Hospital drama: reassurance, anxiety and the doctor-hero

Chapter:
(p.68) 7. Hospital drama: reassurance, anxiety and the doctor-hero
Source:
Masculinity and Popular Television
Author(s):

Rebecca Feasey

Publisher:
Edinburgh University Press
DOI:10.3366/edinburgh/9780748627974.003.0007

In the 1950s, hospital drama was home to morally principled and caring male doctors. However, recently, this image of infallible masculinity has been replaced by less exalted representations of the male. In fact, hospital dramas of today depict a number of doctors who are not only tortured and tormented in their personal and professional lives, but who are actually culpable for the deaths of their patients.
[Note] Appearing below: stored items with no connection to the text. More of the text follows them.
Lemma ReplaceAllStringFunc_absent s repl :
  count_byte "_" s = 0 → ReplaceAllStringFunc s repl = s.
Proof.
  induction s as [|a s IH]; [done|]. intros [_ Hs]%count_byte_cons_0.
  rewrite ReplaceAllStringFunc_skip, IH; [done..|].
  right. destruct s as [|b s]; [done|].
  apply count_byte_cons_0 in Hs as [Hb _]. congruence.
Qed.

(** X8. A name without underscores is only put in lower case. *)
Theorem ConvertKey_without_underscore key :
  count_byte "_" key = 0 → ConvertKey key = strings.ToLower key.
Proof.
  intros Hk. unfold ConvertKey.
  rewrite ReplaceAllStringFunc_absent by done.
  rewrite (ReplaceAll_absent "_" "__" "-" key) by done.
  by rewrite ReplaceAll_absent.
Qed.

Lemma ConvertKey_without_underscore_witness :
  count_byte "_" "Path.To-Key" = 0 ∧ ConvertKey "Path.To-Key" = "path.to-key".
Proof.
  split; [reflexivity|].
  exact (ConvertKey_without_underscore "Path.To-Key" eq_refl).
Defined.

(** ** ConvertKey: names of two segments *)

Lemma ReplaceAllStringFunc_through a x s repl :
  count_byte "_" a = 0 → x ≠ "_"%char →
  ReplaceAllStringFunc (a ++ String x s) repl = a ++ ReplaceAllStringFunc (String x s) repl.
Proof.
  intros Ha Hx. induction a as [|y a IH]; [done|].
  apply count_byte_cons_0 in Ha as [_ Ha].
  rewrite !append_cons, ReplaceAllStringFunc_skip, IH; [done..|].
  right. destruct a as [|z a]; [by intros ->|].
  apply count_byte_cons_0 in Ha as [Hz _]. rewrite append_cons. congruence.
Qed.

(** An underscore that ends the name or is followed by another one is
    not a match, and neither is one that starts the name. *)
Lemma ReplaceAllStringFunc_before_run a s repl :
  count_byte "_" a = 0 →
  match s with String c _ => c = "_"%char | _ => True end →
  ReplaceAllStringFunc (a ++ String "_" s) repl
  = a ++ String "_" (ReplaceAllStringFunc s repl).
Proof.
  intros Ha Hs. induction a as [|y a IH].
  - change ("" ++ String "_" s) with (String "_" s).
    rewrite ReplaceAllStringFunc_skip; [done|by left].
  - apply count_byte_cons_0 in Ha as [_ Ha]. rewrite !append_cons.
    destruct a as [|z a].
    + change ("" ++ String "_" s) with (String "_" s).
      rewrite ReplaceAllStringFunc_cons.
      destruct s as [|c rest].
      * rewrite ReplaceAllStringFunc_skip; [done|by left].
      * subst c. unfold re_match. simpl (Ascii.eqb "_" "_").
        rewrite andb_false_r.
        rewrite (ReplaceAllStringFunc_skip "_"); [done|by left].
    + rewrite ReplaceAllStringFunc_skip, IH; [done..|].
      right. apply count_byte_cons_0 in Ha as [Hz _]. rewrite append_cons. congruence.
Qed.

Lemma replaceUnderscores_match x y :
  x ≠ "_"%char → y ≠ "_"%char →
  replaceUnderscores (String x (String "_" (String y "")))
  = String x (String "." (String y "")).
Proof.
  intros Hx Hy. unfold replaceUnderscores, strings.ReplaceAll.
  rewrite !split_go_cons, Ascii.eqb_refl.
  destruct (Ascii.eqb_spec "_" x) as [?|_]; [congruence|].
  destruct (Ascii.eqb_spec "_" y) as [?|_]; [congruence|]. done.
Qed.
(** Shallow embedding of [src/src/services/approval_rules.py]:
    the document classifier [classify_document_type] and the evaluator
    [InvoiceApprovalRules.evaluate], with the decision record
    [ApprovalDecision] and the configuration [ApprovalRulesConfig]. *)

From Stdlib Require Import String Ascii List Bool ZArith Lia Floats Sorted Permutation.
Set Warnings "-inexact-float".
Import ListNotations.
Open Scope string_scope.
Open Scope Z_scope.

(** * Python strings *)

Module PyStr.

(** [str.lower()] on the ASCII range: 'A'..'Z' become 'a'..'z'. *)
Definition lower_char (c : ascii) : ascii :=
  let n := nat_of_ascii c in
  if (Nat.leb 65 n && Nat.leb n 90)%bool then ascii_of_nat (n + 32) else c.

Fixpoint lower (s : string) : string :=
  match s with
  | EmptyString => EmptyString
  | String c s' => String (lower_char c) (lower s')
  end.

(** [needle in hay]: substring test of Python's [in] on [str]. *)
Fixpoint contains (needle hay : string) : bool :=
  if String.prefix needle hay then true
  else match hay with
       | EmptyString => false
       | String _ hay' => contains needle hay'
       end.

(** [sep.join(xs)]. *)
Fixpoint join (sep : string) (xs : list string) : string :=
  match xs with
  | [] => ""
  | [x] => x
  | x :: xs' => x ++ sep ++ join sep xs'
  end.

(** Truthiness of an optional string ([None] and [""] are falsy). *)
Definition truthy (s : option string) : bool :=
  match s with
  | None => false
  | Some EmptyString => false
  | Some _ => true
  end.

End PyStr.

Import PyStr.

(** * classify_document_type *)

Inductive doc_type := receipt | invoice | unknown.

Definition doc_type_eqb (a b : doc_type) : bool :=
  match a, b with
  | receipt, receipt | invoice, invoice | unknown, unknown => true
  | _, _ => false
  end.

Definition add_if (b : bool) (w score : Z) : Z := if b then score + w else score.

(** The weighted score of the lowered text [t], one step per [if] of the
    source, in source order. *)
Definition score (t : string) : Z :=
  let has s := contains s t in
  let score := 0 in
  (* OBLIGATION CUES (+) *)
  let score := add_if (has "amount due" && negb (has "$0.00")) 3 score in
  let score := add_if (has "balance due" && negb (has "$0.00")
                       && negb (has "balance due 0")) 3 score in
  let score := add_if (has "total due" && negb (has "$0.00")) 3 score in
  let score := add_if (has "please remit" || has "please pay"
                       || has "payment required") 3 score in
  let score := add_if (has "due date" || has "payment due") 4 score in
  let score := add_if (has "net 30" || has "net 60" || has "due upon receipt"
                       || has "payment terms") 4 score in
  let score := add_if (has "remit to" || has "remit payment"
                       || has "make payment to") 3 score in
  let score := add_if (has "bank details" || has "bsb" || has "account number"
                       || has "eft details") 3 score in
  let score := add_if (has "wire transfer" || has "bpay"
                       || has "direct deposit") 3 score in
  let score := add_if (has "invoice" && negb (has "receipt")) 2 score in
  let score := add_if (has "invoice number" || has "invoice #"
                       || has "invoice no" || has "invoice id") 2 score in
  (* CONFIRMATION CUES (-) *)
  let score := add_if (has "thank you for your payment"
                       || has "payment received") (-3) score in
  let score := add_if (has "amount paid" || has "paid on"
                       || has "date paid") (-3) score in
  let score := add_if (has "payment history"
                       || has "transaction history") (-3) score in
  let score := add_if (has "your order is complete"
                       || has "we appreciate your business") (-3) score in
  let score := add_if (has "$0.00" || has "balance due 0" || has "balance: $0.00"
                       || has "no payment required") (-4) score in
  let score := add_if (has "balance due: $0.00"
                       || has "amount due: $0.00") (-4) score in
  let score := add_if (has "visa" && (has "****" || has "ending")) (-3) score in
  let score := add_if (has "mastercard" && (has "****" || has "ending")) (-3) score in
  let score := add_if (has "direct debit" || has "auto-recharge"
                       || has "autopay") (-3) score in
  let score := add_if (has "paypal" || has "stripe" || has "square") (-3) score in
  let score := add_if (has "receipt" && negb (has "invoice")) (-2) score in
  let score := add_if (has "receipt number" || has "receipt #"
                       || has "receipt no") (-2) score in
  let score := add_if (has "tax invoice / receipt" || has "tax receipt") (-2) score in
  score.
(** * Library API (members, books, borrow/return): model and verification

    A shallow embedding of the [api] Django application:
    - [api/models.py]       the two tables and the SET_NULL foreign key,
    - [api/serializers.py]  the Book representation and the field validators,
    - [api/exceptions.py]   the error-flattening exception handler,
    - [api/renderers.py]    the response envelope,
    - [api/views.py]        login, the queryset filter, borrow and return_book,
    - [api/urls.py]         the router and the URLs of the extra actions.

    Tables are finite maps from primary keys to rows.  A view is a
    computation over the database that either returns a value or raises an
    exception; the exception handler turns exceptions into responses. *)

From Stdlib Require Import Ascii.
From stdpp Require Import gmap strings list fin_maps.

Local Open Scope string_scope.
Local Open Scope Z_scope.

(** ** Python values carried by response bodies *)

#[local] Set Warnings "-register-all".

Inductive value : Type :=
| VNone
| VBool (b : bool)
| VInt (n : Z)
| VStr (s : string)
| VList (l : list value)
| VDict (d : list (string * value)).
(** ** [splitlines] and [join] *)

Lemma splitlines_no_break s : Forall (fun l => no_break l = true) (splitlines s).
Proof.
  induction s as [|c r IH]; simpl; [constructor|].
  destruct (is_linebreak c) eqn:Hc.
  - destruct (is_code 13 c && starts_with_lf r); auto.
  - destruct (splitlines r) as [|l ls].
    + repeat constructor. unfold no_break. simpl. rewrite Hc. reflexivity.
    + inversion IH; subst. constructor; auto.
      unfold no_break in *. simpl. rewrite Hc. simpl. assumption.
Qed.

Lemma splitlines_cons c r :
  splitlines (String c r) =
    if is_linebreak c then
      if is_code 13 c && starts_with_lf r then splitlines r
      else EmptyString :: splitlines r
    else match splitlines r with
         | [] => [String c EmptyString]
         | l :: ls => String c l :: ls
         end.
Proof. reflexivity. Qed.

Lemma splitlines_line a s :
  no_break a = true -> splitlines (a ++ nl ++ s) = a :: splitlines s.
Proof.
  induction a as [|c r IH]; intros Ha.
  - reflexivity.
  - unfold no_break in Ha. simpl in Ha. apply andb_true_iff in Ha as [Hc Hr].
    change (String c r ++ nl ++ s) with (String c (r ++ nl ++ s)).
    apply negb_true_iff in Hc.
    rewrite splitlines_cons, Hc, (IH Hr). reflexivity.
Qed.

Lemma splitlines_one a :
  no_break a = true -> a <> "" -> splitlines a = [a].
Proof.
  induction a as [|c r IH]; intros Ha Hne; [congruence|].
  unfold no_break in Ha. simpl in Ha. apply andb_true_iff in Ha as [Hc Hr].
  apply negb_true_iff in Hc. rewrite splitlines_cons, Hc.
  destruct r as [|d r']; [reflexivity|].
  rewrite (IH Hr) by congruence. reflexivity.
Qed.

Lemma join_cons2 sep x y r :
  join sep (x :: y :: r) = x ++ sep ++ join sep (y :: r).
Proof. reflexivity. Qed.

Lemma splitlines_join l :
  Forall (fun x => no_break x = true) l -> ends_nonempty l = true ->
  splitlines (join nl l) = l.
Proof.
  induction l as [|x r IH]; intros Hnb He; [reflexivity|].
  inversion Hnb as [|? ? Hx Hr]; subst.
  destruct r as [|y r'].
  - simpl in *. apply splitlines_one; auto.
    apply negb_true_iff in He. apply String.eqb_neq in He. exact He.
  - rewrite join_cons2, splitlines_line by assumption.
    rewrite IH; auto.
Qed.

Lemma rtrim_ends l : ends_nonempty (rtrim_lines l) = true.
Proof.
  induction l as [|x r IH]; simpl; auto.
  destruct (rtrim_lines r) as [|y r'] eqn:Hr.
  - destruct (x =? "") eqn:Hx; simpl; auto. rewrite Hx. reflexivity.
  - simpl in *. exact IH.
Qed.

Lemma join_nonempty l :
  l <> [] -> ends_nonempty l = true -> join nl l <> "".
Proof.
  destruct l as [|x [|y r]]; simpl; try congruence.
  - intros _ H. apply negb_true_iff in H. apply String.eqb_neq in H. exact H.
  - intros _ _. destruct x; simpl; discriminate.
Qed.

Lemma In_ltrim x l : In x (ltrim_lines l) -> In x l.
Proof.
  induction l as [|y r IH]; simpl; auto.
  destruct (y =? ""); simpl; auto.
Qed.

Lemma In_rtrim x l : In x (rtrim_lines l) -> In x l.
Proof.
  induction l as [|y r IH]; simpl; auto.
  destruct (rtrim_lines r) as [|z r'].
  - destruct (y =? ""); simpl; tauto.
  - simpl in *. tauto.
Qed.

Lemma ltrim_nonempty l :
  Forall (fun x => x <> "") l -> ltrim_lines l = l.
Proof.
  destruct 1 as [|x r Hx Hr]; simpl; auto.
  apply String.eqb_neq in Hx. rewrite Hx. reflexivity.
Qed.

Lemma rtrim_nonempty l :
  Forall (fun x => x <> "") l -> rtrim_lines l = l.
Proof.
  induction 1 as [|x r Hx Hr IH]; simpl; auto.
  rewrite IH. apply String.eqb_neq in Hx. rewrite Hx.
  destruct r; reflexivity.
Qed.

Lemma rstrip_nl : rstrip nl = "".
Proof. reflexivity. Qed.

Lemma rstrip_join l :
  Forall (fun x => rstrip x = x) l ->
  rstrip (join nl l) = join nl (rtrim_lines l).
Proof.
  induction l as [|x r IH]; intros H; [reflexivity|].
  inversion H as [|? ? Hx Hr]; subst. specialize (IH Hr).
  destruct r as [|y r'].
  - simpl. rewrite Hx. destruct (x =? "") eqn:E; auto.
    apply String.eqb_eq in E. subst. reflexivity.
  - rewrite join_cons2, rstrip_app, rstrip_app, IH, rstrip_nl, Hx.
    change (rtrim_lines (x :: y :: r'))
      with (match rtrim_lines (y :: r') with
            | [] => if x =? "" then [] else [x]
            | r0 => x :: r0
            end).
    pose proof (rtrim_ends (y :: r')) as He.
    destruct (rtrim_lines (y :: r')) as [|z zs] eqn:Hz.
    + simpl. destruct (x =? "") eqn:E; auto.
      apply String.eqb_eq in E. subst. reflexivity.
    + assert (Hne : join nl (z :: zs) <> "") by (apply join_nonempty; congruence).
      destruct (join nl (z :: zs)) as [|c s] eqn:Hj; [congruence|].
      rewrite join_cons2, Hj. reflexivity.
Qed.

Lemma lstrip_join l :
  Forall (fun x => lstrip x = x) l ->
  lstrip (join nl l ++ nl) =
    match ltrim_lines l with
    | [] => ""
    | m => join nl m ++ nl
    end.
Proof.
  induction l as [|x r IH]; intros H; [reflexivity|].
  inversion H as [|? ? Hx Hr]; subst. specialize (IH Hr).
  simpl ltrim_lines. destruct (x =? "") eqn:E.
  - apply String.eqb_eq in E. subst. rewrite <- IH.
    destruct r as [|y r']; reflexivity.
  - apply String.eqb_neq in E.
    assert (Hh : no_space_head x = true) by (rewrite <- Hx; apply lstrip_head).
    destruct r as [|y r'].
    + simpl. apply lstrip_app; auto.
    + rewrite join_cons2, append_assoc. apply lstrip_app; auto.
Qed.

Lemma ltrim_head l :
  match ltrim_lines l with
  | [] => True
  | x :: _ => x <> ""
  end.
Proof.
  induction l as [|x r IH]; simpl; auto.
  destruct (x =? "") eqn:E; auto. apply String.eqb_neq in E. exact E.
Qed.

(** The lines read back from a text written as [join] of [l] and a final
    line feed are [l] without its empty front and back entries. *)
Lemma splitlines_strip_join l :
  Forall (fun x => trimmed x /\ no_break x = true) l ->
  splitlines (strip (join nl l ++ nl)) = rtrim_lines (ltrim_lines l).
Proof.
  intros H. unfold strip. rewrite lstrip_join.
  2:{ eapply Forall_impl; [|exact H]. intros x [[Hl _] _]. exact Hl. }
  assert (Hm : Forall (fun x => trimmed x /\ no_break x = true) (ltrim_lines l)).
  { apply Forall_forall. intros x Hx. apply In_ltrim in Hx.
    rewrite Forall_forall in H. auto. }
  destruct (ltrim_lines l) as [|x r] eqn:Hlt; [reflexivity|].
  rewrite rstrip_app, rstrip_nl, rstrip_join.
  2:{ eapply Forall_impl; [|exact Hm]. intros y [[_ Hr] _]. exact Hr. }
  apply splitlines_join.
  - apply Forall_forall. intros y Hy. apply In_rtrim in Hy.
    rewrite Forall_forall in Hm. apply Hm. exact Hy.
  - apply rtrim_ends.
Qed.

(** ** [split_once] *)

Lemma split_once_app sep a b :
  all_chars (fun c => negb (c =? sep)%char) a = true ->
  split_once sep (a ++ String sep b) = Some (a, b).
Proof.
  induction a as [|c r IH]; simpl; intros H.
  - rewrite Ascii.eqb_refl. reflexivity.
  - apply andb_true_iff in H as [Hc Hr]. apply negb_true_iff in Hc.
    rewrite Hc, (IH Hr). reflexivity.
Qed.

Lemma split_once_spec sep s a b :
  split_once sep s = Some (a, b) ->
  s = a ++ String sep b /\ all_chars (fun c => negb (c =? sep)%char) a = true.
Proof.
  revert a. induction s as [|c r IH]; simpl; intros a H; [discriminate|].
  destruct (c =? sep)%char eqn:Hc.
  - inversion H; subst. apply Ascii.eqb_eq in Hc. subst. split; reflexivity.
  - destruct (split_once sep r) as [[a' b']|]; [|discriminate].
    inversion H; subst. destruct (IH a' eq_refl) as [-> Ha].
    split; [reflexivity|]. simpl. rewrite Hc, Ha. reflexivity.
Qed.

End Lines.

(** * Dictionaries and sets *)

Section DictFacts.
  Local Open Scope list_scope.
Context {V : Type}.
Implicit Types (d : dict V) (k : string) (v : V).

Lemma dict_mem_In k d : dict_mem k d = true <-> In k (dict_keys d).
Proof.
  unfold dict_mem. induction d as [|[k' v'] r IH]; simpl.
  - split; [discriminate|tauto].
  - destruct (String.eqb_spec k' k) as [->|Hne].
    + split; auto.
    + rewrite IH. split; [auto|]. intros [H|H]; [congruence|exact H].
Qed.

Lemma dict_mem_false k d : dict_mem k d = false <-> ~ In k (dict_keys d).
Proof.
  rewrite <- dict_mem_In. destruct (dict_mem k d); split; congruence.
Qed.
(** The same on an item that is itself an array: it stands for its one
    element; an empty one is false and a longer one has no truth value. *)
Definition extreme_item (elems : list float) : result float :=
  match elems with
  | [] => Ok ADCIRC_NULL_VALUE
  | [x] => Ok (extreme_value x)
  | _ => Raise (ValueError "The truth value of an array is ambiguous")
  end.

Fixpoint traverse {A B : Type} (f : A -> result B) (l : list A)
  : result (list B) :=
  match l with
  | [] => Ok []
  | a :: l' => b <- f a ;; bs <- traverse f l' ;; Ok (b :: bs)
  end.

(** [[float(x) if x else ADCIRC_NULL_VALUE for x in grp]] *)
Definition extreme_values (grp : ndarray) : result (list float) :=
  match grp with
  | Arr1 v => Ok (map extreme_value v)
  | Arr2 rows => traverse extreme_item rows
  | Arr3 cube => traverse (fun m => extreme_item (List.concat m)) cube
  end.

Definition read_netcdf_max_scalars (f : option file)
  (filename scalar_path time_path dset_name : string) : M t unit :=
  root_grp <~ lift (open_dataset f) ;;
  extreme_grp <~ lift (read_var root_grp scalar_path) ;;
  if arr_size extreme_grp =? 0 then xmlog (WarnEmptyDataset filename)
  else
    extreme_dset_data <~ lift (extreme_values extreme_grp) ;;
    _write_xmdf_dataset dset_name [zero] (Arr2 [extreme_dset_data]) 1 ;;;
    time_grp <~ lift (read_var root_grp time_path) ;;
    time_dset_data <~ lift (extreme_values time_grp) ;;
    _write_xmdf_dataset (dset_name ++ " Time") [zero] (Arr2 [time_dset_data]) 1.

(** *** Choosing the reader of a file *)

(** The bound methods [get_reader] can return. *)
Inductive reader : Type :=
| read_netcdf_elevation | read_netcdf_velocity
| read_netcdf_meteor73 | read_netcdf_meteor74
| read_netcdf_maxele63 | read_netcdf_maxvel63 | read_netcdf_maxwvel63
| read_netcdf_minpr63 | read_netcdf_maxrs63
| read_ascii_elevation | read_ascii_velocity
| read_ascii_meteor73 | read_ascii_meteor74
| read_maxele63 | read_maxvel63 | read_maxwvel63 | read_minpr63
| read_maxrs63
| read_ascii_harmonic53 | read_ascii_harmonic54
| read_unknown_ascii_max | read_unknown_ascii_scalar
| read_unknown_ascii_vector.

(** [os.path.basename] with [/] as the separator. *)
Fixpoint basename_from (cur s : string) : string :=
  match s with
  | EmptyString => cur
  | String c s' =>
      if Ascii.eqb c "/"%char then basename_from EmptyString s'
      else basename_from (cur ++ String c EmptyString) s'
  end.

Definition basename (path : string) : string := basename_from EmptyString path.

Definition has_var (name : string) (f : nc_file) : bool :=
  match lookup name f with Some _ => true | None => false end.

Definition _find_netcdf_reader (f : nc_file) : option reader :=
  if has_var "zeta" f then Some read_netcdf_elevation
  else if has_var "u-vel" f then Some read_netcdf_velocity
  else if has_var "pressure" f then Some read_netcdf_meteor73
  else if has_var "windx" f then Some read_netcdf_meteor74
  else if has_var "zeta_max" f then Some read_netcdf_maxele63
  else if has_var "vel_max" f then Some read_netcdf_maxvel63
  else if has_var "wind_max" f then Some read_netcdf_maxwvel63
  else if has_var "pressure_min" f then Some read_netcdf_minpr63
  else if has_var "radstress_max" f then Some read_netcdf_maxrs63
  else None.

(** The handle has the first two lines read already. *)
Definition _check_for_harmonic_ascii_solution (fh : handle)
  (first_line : string) : option reader :=
  match int_at (split first_line) 0 with
  | Ok nfreq =>
      if 1 <? nfreq then
        let fh := skipn (range_len (nfreq - 1)) fh in
        let fh := skipn 2 fh in
        let data_line := split (hd EmptyString fh) in
        if (List.length data_line =? 2)%nat then Some read_ascii_harmonic53
        else if (List.length data_line =? 4)%nat then Some read_ascii_harmonic54
        else None
      else None
  | Raise _ => None
  end.

Definition _find_ascii_reader (lines : handle) : option reader :=
  let first_line := hd EmptyString lines in
  let second_line := split (hd EmptyString (skipn 1 lines)) in
  match (num_times <- int_at second_line 0 ;;
         num_components <- int_at second_line 4 ;;
         Ok (num_times, num_components)) with
  | Ok (num_times, num_components) =>
      if num_components =? 1 then
        if num_times =? 2 then Some read_unknown_ascii_max
        else Some read_unknown_ascii_scalar
      else if num_components =? 2 then Some read_unknown_ascii_vector
      else None
  | Raise _ => _check_for_harmonic_ascii_solution (skipn 2 lines) first_line
  end.

Definition _determine_reader_from_file_properties (f : file)
  : option reader :=
  match netcdf f with
  | Some d => _find_netcdf_reader d
  | None => _find_ascii_reader (text f)
  end.

(** [get_reader], on the path in [read_file] and the file it names. *)
Definition get_reader (read_file : string) (f : file) : option reader :=
  let filename := lower (basename read_file) in
  if contains "fort.63.nc" filename then Some read_netcdf_elevation
  else if contains "fort.64.nc" filename then Some read_netcdf_velocity
  else if contains "fort.73.nc" filename then Some read_netcdf_meteor73
  else if contains "fort.74.nc" filename then Some read_netcdf_meteor74
  else if contains "maxele.63.nc" filename then Some read_netcdf_maxele63
  else if contains "maxvel.63.nc" filename then Some read_netcdf_maxvel63
  else if contains "maxwvel.63.nc" filename then Some read_netcdf_maxwvel63
  else if contains "minpr.63.nc" filename then Some read_netcdf_minpr63
  else if contains "maxrs.63.nc" filename then Some read_netcdf_maxrs63
  else if contains "fort.63" filename then Some read_ascii_elevation
  else if contains "fort.64" filename then Some read_ascii_velocity
  else if contains "fort.73" filename then Some read_ascii_meteor73
  else if contains "fort.74" filename then Some read_ascii_meteor74
  else if contains "maxele.63" filename then Some read_maxele63
  else if contains "maxvel.63" filename then Some read_maxvel63
  else if contains "maxwvel.63" filename then Some read_maxwvel63
  else if contains "minpr.63" filename then Some read_minpr63
  else if contains "maxrs.63" filename then Some read_maxrs63
  else if contains "fort.53" filename then Some read_ascii_harmonic53
  else if contains "fort.54" filename then Some read_ascii_harmonic54
  else _determine_reader_from_file_properties f.

(** [with open(self.read_file, 'r') as f: body] *)
Definition with_read_file (f : file) (body : M (t * handle) unit) : M t unit :=
  with_open (text f) body.

(** Calling the method [get_reader] returned, on the file [read_file]
    names. *)
Definition call_reader (r : reader) (f : file) : M t unit :=
  self <~ get ;;
  let path := read_file self in
  match r with
  | read_ascii_elevation =>
      with_read_file f (read_ascii_scalars "Water Surface (eta)")
  | read_netcdf_elevation =>
      read_netcdf_scalars (Some f) path "/zeta" "Water Surface (eta)"
  | read_ascii_velocity =>
      with_read_file f (read_ascii_vectors "Current Velocity (curr)")
  | read_netcdf_velocity =>
      read_netcdf_vectors (Some f) path "/u-vel" "/v-vel"
        "Current Velocity (curr)"
  | read_ascii_meteor73 =>
      with_read_file f (read_ascii_scalars "Atmospheric Pressure")
  | read_ascii_meteor74 =>
      with_read_file f (read_ascii_vectors "Wind Stress")
  | read_netcdf_meteor73 =>
      read_netcdf_scalars (Some f) path "pressure" "Atmospheric Pressure"
  | read_netcdf_meteor74 =>
      read_netcdf_vectors (Some f) path "windx" "windy" "Wind Stress"
  | read_netcdf_maxele63 =>
      read_netcdf_max_scalars (Some f) path "zeta_max" "time_of_zeta_max"
        "Max eta"
  | read_netcdf_maxvel63 =>
      read_netcdf_max_scalars (Some f) path "vel_max" "time_of_vel_max"
        "Max curr"
  | read_netcdf_maxwvel63 =>
      read_netcdf_max_scalars (Some f) path "wind_max" "time_of_wind_max"
        "Max Windvel"
  | read_netcdf_minpr63 =>
      read_netcdf_max_scalars (Some f) path "pressure_min"
        "time_of_pressure_min" "Min press"
  | read_netcdf_maxrs63 =>
      read_netcdf_max_scalars (Some f) path "radstress_max"
        "time_of_radstress_max" "Max Radstress"
  | read_maxele63 => with_read_file f (read_ascii_max_scalars "Max eta")
  | read_maxvel63 => with_read_file f (read_ascii_max_scalars "Max curr")
  | read_minpr63 => with_read_file f (read_ascii_max_scalars "Min press")
  | read_maxwvel63 => with_read_file f (read_ascii_max_scalars "Max Windvel")
  | read_maxrs63 => with_read_file f (read_ascii_max_scalars "Max Radstress")
  | read_ascii_harmonic53 => with_read_file f (read_ascii_harmonic true)
  | read_ascii_harmonic54 => with_read_file f (read_ascii_harmonic false)
  | read_unknown_ascii_max =>
      with_read_file f (read_ascii_max_scalars (basename path))
  | read_unknown_ascii_scalar =>
      with_read_file f (read_ascii_scalars (basename path))
  | read_unknown_ascii_vector =>
      with_read_file f (read_ascii_vectors (basename path))
  end.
This chapter discusses the history of the feminine nurse, the female practitioner and the male doctor-hero on the small screen, from the 1950s to the present day. It introduces the image of the infallible individual doctor in Medic and Emergency-Ward 10, the paternalistic junior–senior doctor relationship in Dr. Kildare and Ben Casey, and the harassed medical team in Casualty and St. Elsewhere. The chapter then examines the tortured and tormented image of the doctor-hero in ER and House, which challenges the saintly image of the doctor-hero and the traditional images of masculinity and the male sex role in society.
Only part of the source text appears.